» Dataset entries
____

(** Casting to lists and back to tuples gives back a dict of tuples as it
    was (the round trip made around a yaml dump), and casting twice to the
    same kind is casting once. *)
Theorem cast_pp_steps_values_round_trip d :
  List.NoDup (keys d) ->
  (Forall (fun item => exists l, snd item = PyTuple l) d ->
   (let? as_lists := cast_pp_steps_values d "list" in
    cast_pp_steps_values as_lists "tuple") = Ok d) /\
  (forall list_or_tuple,
     list_or_tuple ∈ ["list"; "tuple"] ->
     (let? once := cast_pp_steps_values d list_or_tuple in
      cast_pp_steps_values once list_or_tuple) = cast_pp_steps_values d list_or_tuple).
Proof.
  intros Hnd.
  assert (forall (f : string * seq_value E -> string * seq_value E),
            (forall item, fst (f item) = fst item) ->
            List.NoDup (keys (map f d))) as Hkeys.
  { intros f Hf. unfold keys. rewrite map_map.
    erewrite map_ext; [exact Hnd|]. intros item. apply Hf. }
  split.
  - intros Hall.
    rewrite cast_pp_steps_values_maps by (done || set_solver). simpl.
    rewrite cast_pp_steps_values_maps; [|by apply Hkeys|set_solver].
    simpl. rewrite map_map. f_equal. rewrite <- (map_id d) at 2.
    apply map_ext_in. intros [k v] Hin. simpl.
    rewrite Forall_forall in Hall. apply list_elem_of_In in Hin.
    destruct (Hall _ Hin) as [l Hl]. simpl in Hl. by subst v.
  - intros kind Hk.
    rewrite cast_pp_steps_values_maps by done. simpl.
    rewrite cast_pp_steps_values_maps; [|by apply Hkeys|done].
    rewrite map_map. f_equal. apply map_ext. intros [k v]. simpl.
    by destruct (String.eqb kind "tuple").
Qed.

____

» Task directions
The number of lines above containing the word "intros" is all that should be returned.

» Result
7